Segment Start: EXTRACTED INFORMATION
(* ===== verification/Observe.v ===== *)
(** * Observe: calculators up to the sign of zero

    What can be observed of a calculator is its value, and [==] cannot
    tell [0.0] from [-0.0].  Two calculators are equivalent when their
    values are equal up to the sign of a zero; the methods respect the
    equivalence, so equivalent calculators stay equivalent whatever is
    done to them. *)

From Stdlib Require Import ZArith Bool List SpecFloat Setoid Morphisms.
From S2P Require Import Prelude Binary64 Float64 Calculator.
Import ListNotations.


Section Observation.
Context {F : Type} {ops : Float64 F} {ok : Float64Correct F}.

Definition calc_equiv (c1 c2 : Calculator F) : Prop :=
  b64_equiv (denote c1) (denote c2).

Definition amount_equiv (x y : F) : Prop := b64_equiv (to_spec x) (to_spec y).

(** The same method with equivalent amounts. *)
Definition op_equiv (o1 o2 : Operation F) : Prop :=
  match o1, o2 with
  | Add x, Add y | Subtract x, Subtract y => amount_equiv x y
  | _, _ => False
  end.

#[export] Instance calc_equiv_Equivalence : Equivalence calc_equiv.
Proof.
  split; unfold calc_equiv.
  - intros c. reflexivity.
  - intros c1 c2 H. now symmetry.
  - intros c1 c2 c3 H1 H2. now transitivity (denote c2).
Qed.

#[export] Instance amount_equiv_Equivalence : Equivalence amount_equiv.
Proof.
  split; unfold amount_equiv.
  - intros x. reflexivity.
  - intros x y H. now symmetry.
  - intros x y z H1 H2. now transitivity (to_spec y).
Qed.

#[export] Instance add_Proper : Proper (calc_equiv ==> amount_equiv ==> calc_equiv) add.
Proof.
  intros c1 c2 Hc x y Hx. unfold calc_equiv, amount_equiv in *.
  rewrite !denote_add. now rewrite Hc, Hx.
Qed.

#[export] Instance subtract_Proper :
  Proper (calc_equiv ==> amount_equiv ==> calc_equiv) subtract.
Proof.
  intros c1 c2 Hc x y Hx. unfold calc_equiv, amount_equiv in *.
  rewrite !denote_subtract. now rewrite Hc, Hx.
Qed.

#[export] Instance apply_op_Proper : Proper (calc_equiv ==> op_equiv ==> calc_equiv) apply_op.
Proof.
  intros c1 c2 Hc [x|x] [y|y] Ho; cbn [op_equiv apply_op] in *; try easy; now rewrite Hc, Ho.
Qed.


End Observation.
Segment End: EXTRACTED INFORMATION
→ TASK INSTRUCTIONS
Output the whole listing above again, word for word.

→ ANSWER BOX
(* ===== verification/Observe.v ===== *)
(** * Observe: calculators up to the sign of zero

    What can be observed of a calculator is its value, and [==] cannot
    tell [0.0] from [-0.0].  Two calculators are equivalent when their
    values are equal up to the sign of a zero; the methods respect the
    equivalence, so equivalent calculators stay equivalent whatever is
    done to them. *)

From Stdlib Require Import ZArith Bool List SpecFloat Setoid Morphisms.
From S2P Require Import Prelude Binary64 Float64 Calculator.
Import ListNotations.


Section Observation.
Context {F : Type} {ops : Float64 F} {ok : Float64Correct F}.

Definition calc_equiv (c1 c2 : Calculator F) : Prop :=
  b64_equiv (denote c1) (denote c2).

Definition amount_equiv (x y : F) : Prop := b64_equiv (to_spec x) (to_spec y).

(** The same method with equivalent amounts. *)
Definition op_equiv (o1 o2 : Operation F) : Prop :=
  match o1, o2 with
  | Add x, Add y | Subtract x, Subtract y => amount_equiv x y
  | _, _ => False
  end.

#[export] Instance calc_equiv_Equivalence : Equivalence calc_equiv.
Proof.
  split; unfold calc_equiv.
  - intros c. reflexivity.
  - intros c1 c2 H. now symmetry.
  - intros c1 c2 c3 H1 H2. now transitivity (denote c2).
Qed.

#[export] Instance amount_equiv_Equivalence : Equivalence amount_equiv.
Proof.
  split; unfold amount_equiv.
  - intros x. reflexivity.
  - intros x y H. now symmetry.
  - intros x y z H1 H2. now transitivity (to_spec y).
Qed.

#[export] Instance add_Proper : Proper (calc_equiv ==> amount_equiv ==> calc_equiv) add.
Proof.
  intros c1 c2 Hc x y Hx. unfold calc_equiv, amount_equiv in *.
  rewrite !denote_add. now rewrite Hc, Hx.
Qed.

#[export] Instance subtract_Proper :
  Proper (calc_equiv ==> amount_equiv ==> calc_equiv) subtract.
Proof.
  intros c1 c2 Hc x y Hx. unfold calc_equiv, amount_equiv in *.
  rewrite !denote_subtract. now rewrite Hc, Hx.
Qed.

#[export] Instance apply_op_Proper : Proper (calc_equiv ==> op_equiv ==> calc_equiv) apply_op.
Proof.
  intros c1 c2 Hc [x|x] [y|y] Ho; cbn [op_equiv apply_op] in *; try easy; now rewrite Hc, Ho.
Qed.


End Observation.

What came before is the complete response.